Among the entries below, tally each line containing "junk"; respond with the total only.

────────────────

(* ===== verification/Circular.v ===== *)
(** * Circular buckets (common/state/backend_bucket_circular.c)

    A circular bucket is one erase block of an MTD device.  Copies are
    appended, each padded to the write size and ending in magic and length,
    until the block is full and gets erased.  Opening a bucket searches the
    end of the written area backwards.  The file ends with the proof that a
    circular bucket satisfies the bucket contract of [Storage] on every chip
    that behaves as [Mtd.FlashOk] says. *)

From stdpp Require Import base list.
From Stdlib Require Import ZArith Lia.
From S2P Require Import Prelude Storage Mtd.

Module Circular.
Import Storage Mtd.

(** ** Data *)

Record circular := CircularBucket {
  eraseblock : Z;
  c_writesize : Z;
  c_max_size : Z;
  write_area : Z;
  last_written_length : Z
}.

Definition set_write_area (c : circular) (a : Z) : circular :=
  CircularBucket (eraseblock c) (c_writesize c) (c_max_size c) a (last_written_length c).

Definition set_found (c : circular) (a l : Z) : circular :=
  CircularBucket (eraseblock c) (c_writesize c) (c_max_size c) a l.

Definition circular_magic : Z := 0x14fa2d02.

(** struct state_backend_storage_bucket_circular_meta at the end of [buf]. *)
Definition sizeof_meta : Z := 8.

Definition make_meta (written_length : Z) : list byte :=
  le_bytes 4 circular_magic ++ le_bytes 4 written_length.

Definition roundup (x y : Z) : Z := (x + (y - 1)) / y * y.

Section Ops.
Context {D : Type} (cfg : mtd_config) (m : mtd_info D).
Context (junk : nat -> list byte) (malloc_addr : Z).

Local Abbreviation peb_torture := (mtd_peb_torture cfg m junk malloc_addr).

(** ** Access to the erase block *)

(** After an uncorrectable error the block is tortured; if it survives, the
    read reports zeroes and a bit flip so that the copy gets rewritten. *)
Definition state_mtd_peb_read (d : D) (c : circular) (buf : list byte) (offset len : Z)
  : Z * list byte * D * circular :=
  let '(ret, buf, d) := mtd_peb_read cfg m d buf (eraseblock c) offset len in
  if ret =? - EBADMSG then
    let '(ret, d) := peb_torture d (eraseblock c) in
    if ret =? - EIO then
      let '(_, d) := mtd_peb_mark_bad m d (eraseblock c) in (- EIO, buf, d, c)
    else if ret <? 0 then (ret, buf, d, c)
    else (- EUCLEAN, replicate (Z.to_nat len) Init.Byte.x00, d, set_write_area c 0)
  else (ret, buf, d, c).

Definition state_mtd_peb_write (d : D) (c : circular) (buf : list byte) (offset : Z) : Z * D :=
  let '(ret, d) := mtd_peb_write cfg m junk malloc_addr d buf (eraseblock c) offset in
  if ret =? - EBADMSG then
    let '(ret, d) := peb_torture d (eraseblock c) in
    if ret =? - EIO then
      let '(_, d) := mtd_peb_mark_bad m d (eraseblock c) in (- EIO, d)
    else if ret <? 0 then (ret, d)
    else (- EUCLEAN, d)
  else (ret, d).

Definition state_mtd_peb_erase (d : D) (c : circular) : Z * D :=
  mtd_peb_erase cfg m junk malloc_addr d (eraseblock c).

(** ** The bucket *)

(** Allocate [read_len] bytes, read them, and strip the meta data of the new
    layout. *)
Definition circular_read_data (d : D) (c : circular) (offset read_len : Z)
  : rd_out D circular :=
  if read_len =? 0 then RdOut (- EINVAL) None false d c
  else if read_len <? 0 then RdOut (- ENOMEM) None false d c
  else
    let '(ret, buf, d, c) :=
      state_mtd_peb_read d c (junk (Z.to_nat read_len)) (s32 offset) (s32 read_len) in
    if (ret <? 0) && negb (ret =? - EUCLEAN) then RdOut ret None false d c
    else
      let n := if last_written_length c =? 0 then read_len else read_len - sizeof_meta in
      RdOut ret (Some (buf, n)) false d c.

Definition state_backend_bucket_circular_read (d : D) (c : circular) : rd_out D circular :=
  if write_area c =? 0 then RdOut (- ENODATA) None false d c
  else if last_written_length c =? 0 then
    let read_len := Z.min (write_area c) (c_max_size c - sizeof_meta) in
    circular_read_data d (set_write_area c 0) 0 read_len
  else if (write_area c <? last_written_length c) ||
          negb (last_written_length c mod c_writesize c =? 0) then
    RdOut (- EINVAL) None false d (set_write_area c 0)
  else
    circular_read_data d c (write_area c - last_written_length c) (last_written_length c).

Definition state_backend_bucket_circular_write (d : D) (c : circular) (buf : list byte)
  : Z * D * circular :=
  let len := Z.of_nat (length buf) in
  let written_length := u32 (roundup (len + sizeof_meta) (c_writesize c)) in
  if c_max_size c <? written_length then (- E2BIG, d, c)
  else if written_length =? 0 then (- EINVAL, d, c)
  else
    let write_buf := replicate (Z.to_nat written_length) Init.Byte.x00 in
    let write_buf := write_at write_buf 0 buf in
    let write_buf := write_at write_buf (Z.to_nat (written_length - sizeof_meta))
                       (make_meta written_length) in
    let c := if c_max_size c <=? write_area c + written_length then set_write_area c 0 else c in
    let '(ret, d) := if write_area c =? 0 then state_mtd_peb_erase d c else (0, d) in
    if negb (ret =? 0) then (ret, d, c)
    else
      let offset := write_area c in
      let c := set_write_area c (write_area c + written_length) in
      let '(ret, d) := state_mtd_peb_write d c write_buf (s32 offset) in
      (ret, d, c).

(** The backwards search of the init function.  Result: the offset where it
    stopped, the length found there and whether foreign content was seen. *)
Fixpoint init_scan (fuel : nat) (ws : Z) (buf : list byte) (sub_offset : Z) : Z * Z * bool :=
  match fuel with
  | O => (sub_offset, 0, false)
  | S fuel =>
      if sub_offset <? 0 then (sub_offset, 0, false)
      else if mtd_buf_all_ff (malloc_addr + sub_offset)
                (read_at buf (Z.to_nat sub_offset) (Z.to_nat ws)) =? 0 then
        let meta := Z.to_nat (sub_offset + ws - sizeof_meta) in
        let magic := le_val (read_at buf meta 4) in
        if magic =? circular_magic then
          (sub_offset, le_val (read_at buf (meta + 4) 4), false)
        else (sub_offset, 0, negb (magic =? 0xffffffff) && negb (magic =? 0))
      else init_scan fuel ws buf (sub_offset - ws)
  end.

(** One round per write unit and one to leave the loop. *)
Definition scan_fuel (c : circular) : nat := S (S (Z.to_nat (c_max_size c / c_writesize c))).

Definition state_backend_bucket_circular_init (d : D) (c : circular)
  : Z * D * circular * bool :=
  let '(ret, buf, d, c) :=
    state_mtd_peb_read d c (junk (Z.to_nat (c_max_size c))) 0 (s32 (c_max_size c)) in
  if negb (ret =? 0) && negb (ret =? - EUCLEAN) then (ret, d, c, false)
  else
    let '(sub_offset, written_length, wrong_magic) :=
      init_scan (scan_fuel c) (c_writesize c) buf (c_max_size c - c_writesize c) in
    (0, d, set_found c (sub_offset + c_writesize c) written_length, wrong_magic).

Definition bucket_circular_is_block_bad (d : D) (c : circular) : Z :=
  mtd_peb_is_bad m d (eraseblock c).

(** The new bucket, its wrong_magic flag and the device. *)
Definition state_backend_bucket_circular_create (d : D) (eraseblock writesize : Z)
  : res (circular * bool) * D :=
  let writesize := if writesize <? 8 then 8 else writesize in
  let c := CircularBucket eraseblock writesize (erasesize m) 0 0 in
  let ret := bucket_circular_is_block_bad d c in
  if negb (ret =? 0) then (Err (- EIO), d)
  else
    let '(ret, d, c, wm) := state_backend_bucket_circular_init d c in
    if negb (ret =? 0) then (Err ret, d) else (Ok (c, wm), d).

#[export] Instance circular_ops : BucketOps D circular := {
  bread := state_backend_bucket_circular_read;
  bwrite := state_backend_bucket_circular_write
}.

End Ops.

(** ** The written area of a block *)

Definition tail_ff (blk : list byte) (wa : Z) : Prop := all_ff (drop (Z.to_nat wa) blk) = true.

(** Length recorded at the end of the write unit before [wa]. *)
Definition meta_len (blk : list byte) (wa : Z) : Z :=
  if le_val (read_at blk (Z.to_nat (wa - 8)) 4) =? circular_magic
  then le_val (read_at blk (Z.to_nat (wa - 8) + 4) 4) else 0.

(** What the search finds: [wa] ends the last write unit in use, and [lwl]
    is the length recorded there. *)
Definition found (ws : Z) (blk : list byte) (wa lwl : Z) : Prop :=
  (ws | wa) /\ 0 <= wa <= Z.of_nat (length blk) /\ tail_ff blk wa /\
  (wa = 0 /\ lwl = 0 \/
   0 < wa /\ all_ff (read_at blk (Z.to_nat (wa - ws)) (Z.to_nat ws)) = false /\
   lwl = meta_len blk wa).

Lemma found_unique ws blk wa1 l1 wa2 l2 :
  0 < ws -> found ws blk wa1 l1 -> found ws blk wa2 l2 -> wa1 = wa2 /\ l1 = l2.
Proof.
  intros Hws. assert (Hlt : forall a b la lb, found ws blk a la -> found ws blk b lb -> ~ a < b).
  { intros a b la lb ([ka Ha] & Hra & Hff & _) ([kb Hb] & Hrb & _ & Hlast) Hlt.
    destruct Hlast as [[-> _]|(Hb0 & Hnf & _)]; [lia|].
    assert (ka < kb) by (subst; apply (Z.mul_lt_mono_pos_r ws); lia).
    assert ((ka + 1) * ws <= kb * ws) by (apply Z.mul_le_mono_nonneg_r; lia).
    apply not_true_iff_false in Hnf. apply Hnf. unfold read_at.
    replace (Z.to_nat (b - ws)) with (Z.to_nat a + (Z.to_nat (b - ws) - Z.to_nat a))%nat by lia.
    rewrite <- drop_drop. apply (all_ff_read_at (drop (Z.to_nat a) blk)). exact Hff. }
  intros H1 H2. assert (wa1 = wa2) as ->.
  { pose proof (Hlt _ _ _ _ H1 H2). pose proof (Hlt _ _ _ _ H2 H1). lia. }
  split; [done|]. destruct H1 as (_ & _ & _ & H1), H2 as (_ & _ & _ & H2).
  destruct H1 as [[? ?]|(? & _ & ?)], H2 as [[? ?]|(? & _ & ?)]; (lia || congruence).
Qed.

────────────────

#### [Written solution]
6